(** The real number a binary64 number stands for; [None] for [NaN] and the
    infinities. *)
Definition toReal (f : float) : option R :=
  match Prim2SF f with
  | S754_zero _ => Some 0%R
  | S754_finite s m e =>
      Some ((if s then -1 else 1) * IZR (Zpos m) * powerRZ 2 e)%R
  | _ => None
  end.

Definition angleBetween (ax ay bx by_ : float) : option R :=
  d <- toReal (cosine ax ay bx by_) ;;
  JS.acos d.

End Binary64.

(** ** Comparisons *)

Lemma leb_true (a b : R) : JS.leb a b = true <-> a <= b.
Proof. unfold JS.leb; destruct (Rle_dec a b); split; (congruence || tauto). Qed.

Lemma leb_false (a b : R) : JS.leb a b = false <-> b < a.
Proof.
  unfold JS.leb; destruct (Rle_dec a b); split; intro; try congruence; lra.
Qed.

Lemma geb_true (a b : R) : JS.geb a b = true <-> b <= a.
Proof.
  unfold JS.geb; destruct (Rge_dec a b); split; intro; try congruence; lra.
Qed.

Lemma geb_false (a b : R) : JS.geb a b = false <-> a < b.
Proof.
  unfold JS.geb; destruct (Rge_dec a b); split; intro; try congruence; lra.
Qed.

Lemma ltb_true (a b : R) : JS.ltb a b = true <-> a < b.
Proof. unfold JS.ltb; destruct (Rlt_dec a b); split; (congruence || tauto). Qed.

Lemma ltb_false (a b : R) : JS.ltb a b = false <-> b <= a.
Proof.
  unfold JS.ltb; destruct (Rlt_dec a b); split; intro; try congruence; lra.
Qed.

Lemma gtb_true (a b : R) : JS.gtb a b = true <-> b < a.
Proof.
  unfold JS.gtb; destruct (Rgt_dec a b); split; intro; try congruence; lra.
Qed.

Lemma gtb_false (a b : R) : JS.gtb a b = false <-> a <= b.
Proof.
  unfold JS.gtb; destruct (Rgt_dec a b); split; intro; try congruence; lra.
Qed.

Lemma eqb_true (a b : R) : JS.eqb a b = true <-> a = b.
Proof. unfold JS.eqb; destruct (Req_dec_T a b); split; (congruence || tauto). Qed.

Lemma eqb_false (a b : R) : JS.eqb a b = false <-> a <> b.
Proof. unfold JS.eqb; destruct (Req_dec_T a b); split; (congruence || tauto). Qed.

(** Decides the comparisons met in a goal or in a hypothesis, once the
    arithmetic facts that settle them are in the context. *)
Ltac js_case c :=
  let E := fresh "E" in
  destruct c eqn:E;
  [ first [ apply leb_true in E | apply geb_true in E | apply ltb_true in E
          | apply gtb_true in E | apply eqb_true in E ]
  | first [ apply leb_false in E | apply geb_false in E | apply ltb_false in E
          | apply gtb_false in E | apply eqb_false in E ] ].

Ltac js_cases :=
  repeat match goal with
  | |- context [JS.leb ?a ?b] => js_case (JS.leb a b)
  | |- context [JS.geb ?a ?b] => js_case (JS.geb a b)
  | |- context [JS.ltb ?a ?b] => js_case (JS.ltb a b)
  | |- context [JS.gtb ?a ?b] => js_case (JS.gtb a b)
  | |- context [JS.eqb ?a ?b] => js_case (JS.eqb a b)
  end.


(** ** The vector helpers *)

Section Helpers.

Lemma length_nonneg (x y : R) : 0 <= length x y.
Proof. apply sqrt_pos. Qed.

Lemma length_zero_iff (x y : R) : length x y = 0 <-> x = 0 /\ y = 0.
Proof.
  unfold length, JS.hypot; split.
  - intro H. apply sqrt_eq_0 in H; [ nra | nra ].
  - intros [-> ->]. replace (0 * 0 + 0 * 0) with 0 by lra. apply sqrt_0.
Qed.

Lemma length_sqr (x y : R) : length x y * length x y = x * x + y * y.
Proof. unfold length, JS.hypot. apply sqrt_sqrt. nra. Qed.

Lemma div_nonzero (a b : R) : b <> 0 -> JS.div a b = Some (a / b).
Proof. intro H. unfold JS.div. js_cases; [ contradiction | reflexivity ]. Qed.

Lemma normalize_unitVector (x y : R) : normalize x y = Some (unitVector x y).
Proof.
  unfold normalize, unitVector.
  js_case (JS.eqb (length x y) 0); [ reflexivity | ].
  rewrite !div_nonzero by assumption. reflexivity.
Qed.

Lemma clamp_bounds (v lo hi : R) : lo <= hi -> lo <= clamp v lo hi <= hi.
Proof.
  intro H. unfold clamp, JS.max, JS.min.
  unfold Rmin; destruct (Rle_dec hi v); unfold Rmax; destruct (Rle_dec _ _); lra.
Qed.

## What to work on
Return each line of the material above in which the string "reflexivity" appears.

## Written response
Proof. intro H. unfold JS.div. js_cases; [ contradiction | reflexivity ]. Qed.
  js_case (JS.eqb (length x y) 0); [ reflexivity | ].
  rewrite !div_nonzero by assumption. reflexivity.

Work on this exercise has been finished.